The seven diatonic modes of the guitar scale G major (G A B C D E F#), played three notes per string, are a good place to start. Each mode is constructed from a distinct note, or degree, of the scale: in FIGURE 1, we have the guitar scale G major, commonly known as the G Ionian mode, beginning on the third fret of the low E string. The notes on the bottom two strings are at the third, fifth, and seventh frets, and I like to fret them with my first, second, and fourth fingers.

The notes on the middle two strings are at the fourth, fifth, and seventh frets, respectively, and I use the same fingers, sliding my index finger up one fret. The notes on the top two strings fall at the fifth, seventh, and eighth frets, so I move up to fifth position and fret these notes with my first, third, and fourth fingers. Play this pattern ascending and descending several times to learn it.

Mastering the Guitar Scale G Major with Three Notes Per String
Source: Google

If we play the guitar scale G major from the second note, A, up to A one octave higher, we get the A Dorian mode (A B C D E F# G). FIGURE 2 depicts A Dorian, played three notes per string beginning on the fifth fret of the low E string.

Although A Dorian has the same notes as G Ionian, the distinction is in how they are oriented. A 1 3 5 7 chord or arpeggio based on this scale yields the notes G B D F# with G as our root, or “one.” When these notes are played simultaneously, they make a Gmaj7 chord. A 1 3 5 7 chord or arpeggio gives A C E G, which forms an Am7 chord or arpeggio using A as our root.
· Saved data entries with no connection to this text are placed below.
Definition completeSourceRestore (rc : RouteCoordinator) (c : ConnectionId) (id : ZoneHandoffId)
    : option SessionRoute * RouteCoordinator :=
  match findHandoff rc c id with
  | None => (None, rc)
  | Some h =>
      if negb (bool_decide (handoff_step h = RestoreSource)) || (restore_epoch h =? 0) then (None, rc)
      else
        let source := handoff_source h in
        let route := mkRoute (route_connection source) (route_player source) (route_zone source) (restore_epoch h) in
        (Some route, settle rc c route HandoffsRestored)
  end.

Definition rollbackHandoffBeforeLeave (rc : RouteCoordinator) (c : ConnectionId) (id : ZoneHandoffId)
    : bool * RouteCoordinator :=
  match findHandoff rc c id with
  | None => (false, rc)
  | Some h =>
      if negb (bool_decide (handoff_step h = LeaveSource)) then (false, rc)
      else (true, bump HandoffsRolledBack (set_handoffs (delete c (handoffs rc)) rc))
  end.

Definition tryBeginRoomEntry (rc : RouteCoordinator) (c : ConnectionId) (player : PlayerId) (room : RoomId)
    (request_id : Z) : option RoomEntry * RouteCoordinator :=
  let reject := (None, bump RoomEntriesRejected rc) in
  match routes rc !! c with
  | None => reject
  | Some source =>
      if (room =? 0) || negb (route_player source =? player) || in_transition rc c
         || (Z.of_nat (size (room_entries rc)) =? max_handoffs rc) || (next_room_entry_id rc =? U64_MAX)
      then reject
      else
        let entry := mkRoomEntry (next_room_entry_id rc) source room request_id RequestSnapshot in
        let rc1 := set_next_ids (next_handoff_id rc) (u64 (next_room_entry_id rc + 1)) (next_room_return_id rc) rc in
        let rc2 := bump RoomEntriesStarted (set_room_entries (<[c := entry]> (room_entries rc1)) rc1) in
        (Some entry, raise RoomEntryHighWaterMark (size (room_entries rc2)) rc2)
  end.

Definition roomEntryFor (rc : RouteCoordinator) (c : ConnectionId) : option RoomEntry := room_entries rc !! c.

Definition findRoomEntry (rc : RouteCoordinator) (c : ConnectionId) (id : RoomEntryId) : option RoomEntry :=
  match room_entries rc !! c with
  | Some e => if entry_id e =? id then Some e else None
  | None => None
  end.

Definition with_entry_step (step : RoomEntryStep) (e : RoomEntry) : RoomEntry :=
  mkRoomEntry (entry_id e) (entry_source e) (entry_room e) (entry_request_id e) step.

Definition noteRoomSnapshotReady (rc : RouteCoordinator) (c : ConnectionId) (id : RoomEntryId) : bool * RouteCoordinator :=
  match findRoomEntry rc c id with
  | None => (false, rc)
  | Some e =>
      if negb (bool_decide (entry_step e = RequestSnapshot)) then (false, rc)
      else (true, set_room_entries (<[c := with_entry_step EntryJoinRoom e]> (room_entries rc)) rc)
  end.

Definition noteRoomJoined (rc : RouteCoordinator) (c : ConnectionId) (id : RoomEntryId) : bool * RouteCoordinator :=
  match findRoomEntry rc c id with
  | None => (false, rc)
  | Some e =>
      if negb (bool_decide (entry_step e = EntryJoinRoom)) && negb (bool_decide (entry_step e = RequestSnapshot))
      then (false, rc)
      else (true, set_room_entries (<[c := with_entry_step EntryLeaveSource e]> (room_entries rc)) rc)
  end.

Definition completeRoomEntry (rc : RouteCoordinator) (c : ConnectionId) (id : RoomEntryId) (position : ZonePosition)
    : option InRoomState * RouteCoordinator :=
  match findRoomEntry rc c id with
  | None => (None, rc)
  | Some e =>
      let state := mkInRoom c (route_player (entry_source e)) (entry_room e) (route_zone (entry_source e)) position in
      (Some state,
       bump RoomEntriesCompleted
         (set_in_rooms (<[c := state]> (in_rooms rc))
            (set_room_entries (delete c (room_entries rc)) (set_routes (delete c (routes rc)) rc))))
  end.

Definition rollbackRoomEntryBeforeLeave (rc : RouteCoordinator) (c : ConnectionId) (id : RoomEntryId)
    : bool * RouteCoordinator :=
  match findRoomEntry rc c id with
  | None => (false, rc)
  | Some e => (true, bump RoomEntriesRolledBack (set_room_entries (delete c (room_entries rc)) rc))
  end.

Definition inRoomFor (rc : RouteCoordinator) (c : ConnectionId) : option InRoomState := in_rooms rc !! c.

(** The number of entries of a map that satisfy a test. *)
Definition count_entries {A} (p : ConnectionId → A → bool) (m : gmap ConnectionId A) : Z :=
  zlen (filter (fun x => p x.1 x.2 = true) (map_to_list m)).

Definition inRoomCountFor (rc : RouteCoordinator) (room : RoomId) : Z :=
  u64 (count_entries (fun _ s => in_room s =? room) (in_rooms rc)
       + count_entries (fun _ e => entry_room e =? room) (room_entries rc)).

Definition tryBeginRoomReturn (rc : RouteCoordinator) (c : ConnectionId) (room : RoomId)
    : outcome (option RoomReturn * RouteCoordinator) :=
  match in_rooms rc !! c with
  | None => Ret (None, rc)
  | Some s =>
      if negb (in_room s =? room) || has_value (room_returns rc !! c)
         || (Z.of_nat (size (room_returns rc)) =? max_handoffs rc) || (next_room_return_id rc =? U64_MAX)
      then Ret (None, rc)
      else
        let! (epoch, rc1) := next_epoch rc (in_room_player s) in
        let ret := mkRoomReturn (next_room_return_id rc1) c (in_room_player s) (in_room s) (in_room_return_zone s) epoch
                     (in_room_return_position s) in
        let rc2 := set_next_ids (next_handoff_id rc1) (next_room_entry_id rc1) (u64 (next_room_return_id rc1 + 1)) rc1 in
        let rc3 := set_room_returns (<[c := ret]> (room_returns rc2)) (set_in_rooms (delete c (in_rooms rc2)) rc2) in
        let rc4 := bump RoomReturnsStarted rc3 in
        Ret (Some ret, raise RoomReturnHighWaterMark (size (room_returns rc4)) rc4)
  end.

Definition roomReturnFor (rc : RouteCoordinator) (c : ConnectionId) : option RoomReturn := room_returns rc !! c.

Definition findRoomReturn (rc : RouteCoordinator) (c : ConnectionId) (id : RoomReturnId) : option RoomReturn :=
  match room_returns rc !! c with
  | Some r => if return_id r =? id then Some r else None
  | None => None
  end.

Definition completeRoomReturn (rc : RouteCoordinator) (c : ConnectionId) (id : RoomReturnId)
    : option SessionRoute * RouteCoordinator :=
  match findRoomReturn rc c id with
  | None => (None, rc)
  | Some r =>
      let route := mkRoute (return_connection r) (return_player r) (return_zone r) (return_epoch r) in
      (Some route,
       bump RoomReturnsCompleted
         (set_room_returns (delete c (room_returns rc)) (set_routes (<[route_connection route := route]> (routes rc)) rc)))
  end.

Definition abandonRoomReturn (rc : RouteCoordinator) (c : ConnectionId) (id : RoomReturnId) : bool * RouteCoordinator :=
  match findRoomReturn rc c id with
  | None => (false, rc)
  | Some r => (true, bump RoomReturnsAbandoned (set_room_returns (delete c (room_returns rc)) rc))
  end.

(** [_routes.erase] of the entry equal to [route]. *)
Definition erase_route (rc : RouteCoordinator) (route : SessionRoute) : RouteCoordinator :=
  if bool_decide (routes rc !! route_connection route = Some route)
  then set_routes (delete (route_connection route) (routes rc)) rc else rc.

Definition rollbackEnter (rc : RouteCoordinator) (a : RouteAdmission) : RouteCoordinator :=
  if negb (created a) then rc else erase_route rc (admission_route a).

(** The three states in which [routeFor] hides the route. *)
Definition moving (rc : RouteCoordinator) (c : ConnectionId) : bool :=
  has_value (handoffs rc !! c) || has_value (room_entries rc !! c) || has_value (room_returns rc !! c).

Definition routeFor (rc : RouteCoordinator) (c : ConnectionId) : option SessionRoute :=
  if moving rc c then None else routes rc !! c.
As indicated in FIGURE 3, we can continue the procedure by travelling up to the third degree of the G major scale, B, and starting from there. With B as our root note, we have the B Phrygian mode. When you play 1 3 5 7 in this scale, you get the notes B D F# A, which is a Bm7 chord or arpeggio. FIGURES 4-7 demonstrate the C Lydian, D Mixolydian, E Aeolian, and F# Locrian scales, respectively, while FIGURE 8 depicts the guitar scale G major performed 12 frets and one octave higher than our beginning position.

Remember all of these patterns, then experiment with shifting them up and down the fretboard to different keys.